At the start of 2021, I had so many deadlines for myself to meet. But it didn’t go as I planned at all. And usually, I would beat myself up about it. But surprisingly, it was the opposite. I knew that the last thing I needed to do was be angry with myself for not meeting deadlines as I dealt with the death of 2 close family members. I decided to show myself kindness. I needed to feel those emotions, go through the crazy rollercoaster of grief, and sort out all my emotions, because if I didn’t, I know I would just self-destruct.

But through the set backs, I have accomplished a couple of things last year that I’m very proud of. Even though I was in a rut, I never once put my writing on hold. I still connected with so many new people and pushed out a couple of Series. And I’m so glad that I’ve connected with so many people who gave me the privilege to share their stories on my platform. I know that this is just the beginning.

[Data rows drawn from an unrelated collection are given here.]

Lemma mapM_ok {A B} (f : A -> outcome B) (l : list A) (rs : list B) :
  outcome_mapM f l = Ok rs <-> Forall2 (fun a b => f a = Ok b) l rs.
Proof.
  revert rs. induction l as [|a l IH]; intros rs; cbn [outcome_mapM].
  - split; [intros [= <-]; constructor | inversion 1; reflexivity].
  - destruct (f a) as [b| |] eqn:E; cbn [outcome_bind].
    + destruct (outcome_mapM f l) as [bs| |]; cbn [outcome_bind].
      * split.
        -- intros [= <-]. constructor; [exact E | now apply IH].
        -- inversion 1 as [|? b' ? bs' Hb Hbs]; subst.
           apply IH in Hbs. congruence.
      * split; [discriminate|]. inversion 1 as [|? ? ? bs' _ Hbs]; subst.
        apply IH in Hbs. discriminate.
      * split; [discriminate|]. inversion 1 as [|? ? ? bs' _ Hbs]; subst.
        apply IH in Hbs. discriminate.
    + split; [discriminate|]. inversion 1; congruence.
    + split; [discriminate|]. inversion 1; congruence.
Qed.

Lemma new_rules (d : gmap string value) (r : BookResponse.t) :
  BookResponse.new d = Ok r -> book_rules (BookResponse.base r).
Proof.
  unfold BookResponse.new. destruct (BookBase.fields d) as [b|] eqn:E.
  - destruct (BookResponse.field_id d); try (destruct (_ || _); discriminate).
    intros [= <-]. now apply fields_rules in E.
  - destruct (_ || _); discriminate.
Qed.

(** A list of responses has one response per document, each within the
    entity rules. *)
Lemma responses_ok (l : list (gmap string value)) (rs : list BookResponse.t) :
  responses l = Ok rs ->
  length rs = length l /\ Forall (fun r => book_rules (BookResponse.base r)) rs.
Proof.
  unfold responses.
  destruct (outcome_mapM (fun b => with_public_id (Some b)) l) as [ds| |] eqn:E;
    cbn [outcome_bind]; try discriminate.
  intros H. apply mapM_ok in E, H. split.
  - apply Forall2_length in E, H. congruence.
  - clear E. induction H as [|d r ds rs Hr _ IH]; constructor; [|exact IH].
    now apply new_rules in Hr.
Qed.

(** X3: whatever book [get_book], [create_book] or [update_book] returns
    obeys the entity rules: title, author and genre trimmed, not empty and
    within 200, 100 and 50 characters; an ISBN of 10 to 17 characters that
    passes the validator; a year from 1000 to 2024. *)
Theorem returned_book_obeys_rules (book_id : string) (b : BookBase.t) (oid : ObjectId)
    (p : BookUpdate.t) (w w' : World) (r : BookResponse.t) :
  get_book book_id w = (Ok r, w') \/
  create_book b oid w = (Ok r, w') \/
  update_book book_id p w = (Ok r, w') ->
  book_rules (BookResponse.base r).
Proof.
  intros [H|[H|H]].
  - unfold get_book in H. run_in H.
    repeat (case_match; try discriminate); simplify_eq; eauto using new_rules.
  - unfold create_book in H. run_in H.
    repeat (case_match; try discriminate); simplify_eq; eauto using new_rules.
  - unfold update_book in H. run_in H.
    repeat (case_match; try discriminate); simplify_eq; eauto using new_rules.
Qed.

Lemma returned_book_obeys_rules_witness :
  book_rules (BookResponse.base (BookResponse.mk dune dune_id)).
Proof.
  apply (returned_book_obeys_rules dune_id dune dune_id empty_update library
           (logged library [OpFindOne]) (BookResponse.mk dune dune_id)).
  left. reflexivity.
Defined.

(* ===================================================================== *)
(** * Further properties: lists and pages *)
(* ===================================================================== *)

Lemma find_ok_inv (q : query) (skip limit : Z) (w w' : World) (l : list (gmap string value)) :
  find q skip limit w = (Ok l, w') ->
  0 <= skip /\ 1 <= limit /\ w' = logged w [OpFind] /\
  exists cq, compile_query q = Ok cq /\
             l = page skip limit (List.filter (matches cq) (books w)).
Proof.
  unfold find. run. destruct (compile_query q) as [cq| |]; try discriminate.
  destruct (Z.ltb_spec skip 0); cbn [orb]; try discriminate.
  destruct (Z.ltb_spec limit 1); cbn [orb]; try discriminate.
  intros [= <- <-]. split_and!; try lia; [reflexivity|]. exists cq. auto.
Qed.

Lemma page_length (skip limit : Z) (l : list (gmap string value)) :
  1 <= limit -> Z.of_nat (length (page skip limit l)) <= limit.
Proof. intros H. unfold page. rewrite length_take. lia. Qed.

(** X4: a list that [get_all_books], [search_books] or [filter_books]
    returns never has more than [limit] books, and each of them obeys the
    entity rules. *)
Theorem listed_books_bounded (query : string) (genre : option string)
    (publication_year : option Z) (skip limit : Z) (w w' : World)
    (rs : list BookResponse.t) :
  get_all_books skip limit w = (Ok rs, w') \/
  search_books query skip limit w = (Ok rs, w') \/
  filter_books genre publication_year skip limit w = (Ok rs, w') ->
  Z.of_nat (length rs) <= limit /\
  Forall (fun r => book_rules (BookResponse.base r)) rs.
Proof.
  assert (forall q w1 l, find q skip limit w = (Ok l, w1) -> responses l = Ok rs ->
            Z.of_nat (length rs) <= limit /\
            Forall (fun r => book_rules (BookResponse.base r)) rs) as Hfind.
  { intros q w1 l Hf Hr. apply find_ok_inv in Hf as (_ & Hl & _ & cq & _ & ->).
    apply responses_ok in Hr as [Hlen Hrules]. split; [|exact Hrules].
    rewrite Hlen. now apply page_length. }
  intros [H|[H|H]].
  - unfold get_all_books in H. run_in H.
    repeat (case_match; try discriminate); simplify_eq; eauto.
  - unfold search_books in H. run_in H.
    repeat (case_match; try discriminate); simplify_eq; eauto.
  - unfold filter_books in H. run_in H.
    repeat (case_match; try discriminate); simplify_eq; eauto.
Qed.

Lemma listed_books_bounded_witness :
  Z.of_nat (length [BookResponse.mk dune dune_id]) <= 10 /\
  Forall (fun r => book_rules (BookResponse.base r)) [BookResponse.mk dune dune_id].
Proof.
  apply (listed_books_bounded "" None None 0 10 library (logged library [OpFind])
           [BookResponse.mk dune dune_id]).
  left. reflexivity.
Defined.

Lemma filter_all (l : list (gmap string value)) :
  List.filter (matches (KDict [])) l = l.
Proof. induction l as [|d l IH]; cbn; [reflexivity | now rewrite IH]. Qed.









Lemma responses_each (l : list (gmap string value)) (rs : list BookResponse.t) :
  responses l = Ok rs -> Forall (fun d => exists r, response_of d = Ok r) l.
Proof.
  unfold responses.
  destruct (outcome_mapM (fun b => with_public_id (Some b)) l) as [ds| |] eqn:E;
    cbn [outcome_bind]; try discriminate.
  intros H. apply mapM_ok in E, H. revert rs H.
  induction E as [|d d' l ds Hd _ IH]; intros rs H; [constructor|].
  inversion H as [|? r ? rs' Hr Hrs]; subst. constructor; [|now apply (IH rs')].
  exists r. unfold response_of. now rewrite Hd.
Qed.

(** X7: one stored document that cannot be shown as a book makes every
    page of the list that holds it fail as a whole: no list is returned. *)
Theorem get_all_books_spoiled (skip limit : Z) (w : World) (d : gmap string value)
    (rs : list BookResponse.t) :
  d ∈ page skip limit (books w) ->
  (forall r, response_of d <> Ok r) ->
  fst (get_all_books skip limit w) <> Ok rs.
Proof.
  intros Hd Hbad H.
  destruct (get_all_books skip limit w) as [o w'] eqn:E. cbn [fst] in H. subst o.
  unfold get_all_books in E. run_in E.
  destruct (find (QDict []) skip limit w) as [[l| |] w1] eqn:Ef; try discriminate.
  apply find_ok_inv in Ef as (_ & _ & _ & cq & [= <-] & ->).
  rewrite filter_all in E.
  destruct (responses (page skip limit (books w))) as [rs'| |] eqn:Er; try discriminate.
  apply responses_each in Er. rewrite Forall_forall in Er.
  destruct (Er d Hd) as (r & Hr). now apply (Hbad r).
Qed.

Lemma get_all_books_spoiled_witness :
  fst (get_all_books 0 10 (snd (update_book dune_id null_genre library))) <> Ok [].
Proof.
  apply (get_all_books_spoiled 0 10 (snd (update_book dune_id null_genre library))
           (<["genre" := VNull]> (stored dune dune_id)) []).
  - apply list_elem_of_singleton. reflexivity.
  - intros r. vm_compute. discriminate.
Defined.

(* ===================================================================== *)
(** * Further properties: identifiers *)
(* ===================================================================== *)

Lemma of_str_length (s : string) (oid : ObjectId) :
  ObjectIds.of_str s = Some oid -> String.length s = 24%nat.
Proof.
  unfold ObjectIds.of_str. destruct (Nat.eqb_spec (String.length s) 24); [auto | discriminate].
Qed.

My horoscope said that 2021 was going to be my Emerald Year – where I work hard for what I want, grow as a person, and have the universe in my favor. 2021 was supposed to be when I was supposedly astrologically at my luckiest. When Tatay and Rhonda passed away, I thought, “How the hell is this my emerald year? This is the by far the worst year of my life.” But then I took a step back and saw all that was accomplished, all the lessons I learned, all the realizations I had to come to terms with, and all the growth that took place because of what I went through this year and I think, “I got my Emerald Year… just in the most fucked up way possible.” 2021 definitely challenged me in every way possible. I had to re-establish what matters the most to me in this life and that brought a lot of growth and self-reflecting. And I know that all the seeds I planted in 2021, whether I knew it or not, will start to bear fruit in 2022 and the years to come.

2021 was the year I had to struggle. It was a struggle to even get those seeds planted. But I know they’re there, and I’m waiting for my blessings to come. 2021 was the year I lost people very close to me, 2022 and onward is trying to make them proud.